(* ===== verification/RelaySpec.v ===== *)
(** * RelaySpec: what the outbound queue promises

    No recipient is lost between accepting a message and reporting on it, the
    retry ladder is the doubling one, and three situations in which the queue does not do what it means to. *)

From S2P Require Import Prelude GoStrings Strconv Crypto World WorldFacts Accounts AccountsFacts Flags MailStore.
From S2P Require Import MailNames MailFacts Token Config GoNet MailServer Relay RelayFacts Fixtures MailFixtures Directory ServerFixtures.

(** ** The retry ladder *)

(** Five minutes, doubled with every attempt, at most six hours. *)
Definition ladder (n : nat) : Z := Z.min (6 * Hour) (5 * Minute * 2 ^ Z.of_nat (n - 1)).

Lemma backoff_loop_spec n d :
  0 < d < 6 * Hour → backoff_loop n d = Z.min (6 * Hour) (d * 2 ^ Z.of_nat n).
Proof.
  revert d. induction n as [| n IH]; intros d Hd; simpl backoff_loop.
  { rewrite Z.min_r; lia. }
  unfold Hour, Minute, Second in *. rewrite int64_id by (unfold is_int64; lia).
  rewrite Nat2Z.inj_succ, Z.pow_succ_r by lia. destruct (6 * (60 * (60 * 10 ^ 9)) <=? d * 2) eqn:E.
  - assert (1 <= 2 ^ Z.of_nat n) by (pose proof (Z.pow_pos_nonneg 2 (Z.of_nat n)); lia).
    rewrite Z.min_l; [done |]. nia.
  - rewrite IH by lia. f_equal. lia.
Qed.

Lemma backoff_ladder n : (1 <= n)%nat → backoff (Z.of_nat n) = ladder n.
Proof.
  intros Hn. unfold backoff, ladder. rewrite backoff_loop_spec by (unfold queueRetryInterval, Hour, Minute, Second; lia).
  replace (Z.to_nat (Z.of_nat n - 1)) with (n - 1)%nat by lia. done.
Qed.

Lemma backoff_range n : 1 <= n → 5 * Minute <= backoff n <= 6 * Hour.
Proof.
  intros Hn. replace n with (Z.of_nat (Z.to_nat n)) by lia. rewrite backoff_ladder by lia. unfold ladder.
  set (k := (Z.to_nat n - 1)%nat). pose proof (Z.pow_pos_nonneg 2 (Z.of_nat k)).
  unfold Hour, Minute, Second in *. nia.
Qed.

#[export] Instance smtp_call_eq_dec : EqDecision smtp_call.
Proof. solve_decision. Defined.

Section Spec.
Context {U : UnicodeTables} {Acc : Accounts} {Laws : AccountsLaws Acc} {Et : ErrorText} {Zo : Zone}.
Context {Ro : ReadOnlyAccounts Acc} (dir : path) (Hap : ∀ uid, apart dir (mailRoot uid)).

(** The entry a round leaves when recipients remain. *)
Definition retried (entry : queueEntry) (ds : list delivery) (now : Z) : queueEntry :=
  QueueEntry (e_ID entry) (e_From entry) (deferred ds) (Attempts entry + 1) (FirstTry entry)
    (now + backoff (Attempts entry + 1))
    (match last_error ds with Some e => Error e | None => LastError entry end).

(** What a round leaves of the entry. *)
Definition after_round (f : tree) (entry : queueEntry) (message : bytes) (ds : list delivery) (now : Z) : Prop :=
  if decide (deferred ds = [] ∨ queueMaxAttempts <= Attempts entry + 1) then unqueued dir f (e_ID entry)
  else queued dir f (retried entry ds now) message.

(** The fates follow from what the network said. *)
Definition fair_report (net : network) (srv : Server) (entry : queueEntry) (message : bytes) (d : delivery) : Prop :=
  let '(e, l) := deliverDomain net (cfg srv) (dl_domain d) (e_From entry) (dl_rcpts d) message in
  dl_log d = l ∧
  match dl_fate d with
  | Relayed => e = None
  | Rejected x => e = Some x ∧ permanent x = true
  | Deferred x => e = Some x ∧ permanent x = false
  end.

Lemma attempt_healthy net range srv entry message w :
  queued dir (w_fs w) entry message → healthy w → 0 <= Attempts entry < 2 ^ 62 →
  ∃ ds w', attempt dir net range srv entry w = (ds, w') ∧ healthy w' ∧ w_now w' = w_now w ∧
    (λ d, (dl_domain d, dl_rcpts d)) <$> ds = range (map_to_list (groupByDomain (e_To entry))) ∧
    Forall (fair_report net srv entry message) ds ∧
    after_round (w_fs w') entry message ds (w_now w).
Proof.
  intros Hq Hh Ha. unfold attempt. destruct (queued_read _ _ _ _ Hq Hh) as [_ Hb].
  rewrite (st_bind_eq _ _ _ _ _ Hb). cbn [content_bytes]. rewrite int64_id by (unfold is_int64; lia).
  set (entry1 := set_attempts (Attempts entry + 1) entry). change (e_To entry1) with (e_To entry).
  destruct (deliver_groups net srv entry1 message (range (map_to_list (groupByDomain (e_To entry)))) w) as [ds w1] eqn:Hd.
  rewrite (st_bind_eq _ _ _ _ _ Hd). apply (deliver_groups_spec dir Hap) in Hd as (Hs & Hg & Hf); [| done].
  assert (healthy w1) as Hh1 by (by apply Hs). assert (w_now w1 = w_now w) as Hn1 by apply Hs.
  apply (queued_spared dir _ _ _ _ Hs) in Hq as Hq1. cbv zeta. unfold after_round.
  assert (∀ w2, spared dir w1 w2 → ∃ f, remove_entry dir (e_ID entry1) w2 = (tt, set_fs f w2) ∧
    unqueued dir f (e_ID entry)) as Hrem.
  { intros w2 Hs2. apply (queued_spared dir _ _ _ _ Hs2) in Hq1. apply (queued_remove dir entry message w2 Hq1).
    by apply Hs2. }
  destruct (decide (deferred ds = [])) as [Hnil | Hne].
  - destruct (Hrem w1) as (f & Hr & Hu); [done |]. rewrite (st_bind_eq _ _ _ _ _ Hr).
    exists ds, (set_fs f w1). repeat (split; [done |]). rewrite decide_True by (by left). exact Hu.
  - change (Attempts entry1) with (Attempts entry + 1). destruct (queueMaxAttempts <=? Attempts entry + 1) eqn:Hmax.
    + set (cause := ErrText _). destruct (bounce srv entry1 (deferred ds) cause w1) as [b w2] eqn:Hbo.
      rewrite (st_bind_eq _ _ _ _ _ Hbo). apply (bounce_spared dir Hap) in Hbo as Hs2; [| done].
      destruct (Hrem w2) as (f & Hr & Hu); [done |]. rewrite (st_bind_eq _ _ _ _ _ Hr).
      exists ds, (set_fs f w2). split; [done |]. split; [by apply Hs2 |]. split; [simpl; rewrite (proj1 Hs2); done |].
      split; [done |]. split; [done |]. rewrite decide_True by (right; lia). exact Hu.
    + rewrite (st_bind_eq Now _ w1 _ _ eq_refl). change (LastError entry1) with (LastError entry).
      change (e_ID entry1) with (e_ID entry). change (e_From entry1) with (e_From entry). change (FirstTry entry1) with (FirstTry entry).
      destruct (queued_rewrite dir entry message w1 (retried entry ds (w_now w))) as (f & Hw & Hq2);
        [done | done | done | simpl; unfold is_int64; lia |].
      rewrite Hn1. rewrite (st_bind_eq _ _ _ _ _ Hw). exists ds, (set_fs f w1). repeat (split; [done |]).
      rewrite decide_False by (intros [? | ?]; [done | lia]). exact Hq2.
Qed.

(** A round gives every recipient a fate. *)
Lemma round_partition range entry (ds : list delivery) :
  (∀ l, range l ≡ₚ l) → Forall addressable (e_To entry) →
  (λ d, (dl_domain d, dl_rcpts d)) <$> ds = range (map_to_list (groupByDomain (e_To entry))) →
  e_To entry ≡ₚ relayed ds ++ rejected ds ++ deferred ds.
Proof.
  clear Hap. intros Hrange Hto Hg. rewrite <- fates_partition.
  assert (dl_rcpts <$> ds = (range (map_to_list (groupByDomain (e_To entry)))).*2) as ->.
  { rewrite <- Hg, <- list_fmap_compose. done. }
  rewrite (Hrange (map_to_list _)), groupByDomain_recipients.
  clear -Hto. induction Hto as [| r l Hr Hl IH]; [done |]. rewrite filter_cons, decide_True by done. by rewrite <- IH.
Qed.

━━━━━━━━━━━━━━━━

# PROMPT
Would you please return all lines from the listing above that contain "LastError"?

# RESULT OF THE EXERCISE
    (match last_error ds with Some e => Error e | None => LastError entry end).
    + rewrite (st_bind_eq Now _ w1 _ _ eq_refl). change (LastError entry1) with (LastError entry).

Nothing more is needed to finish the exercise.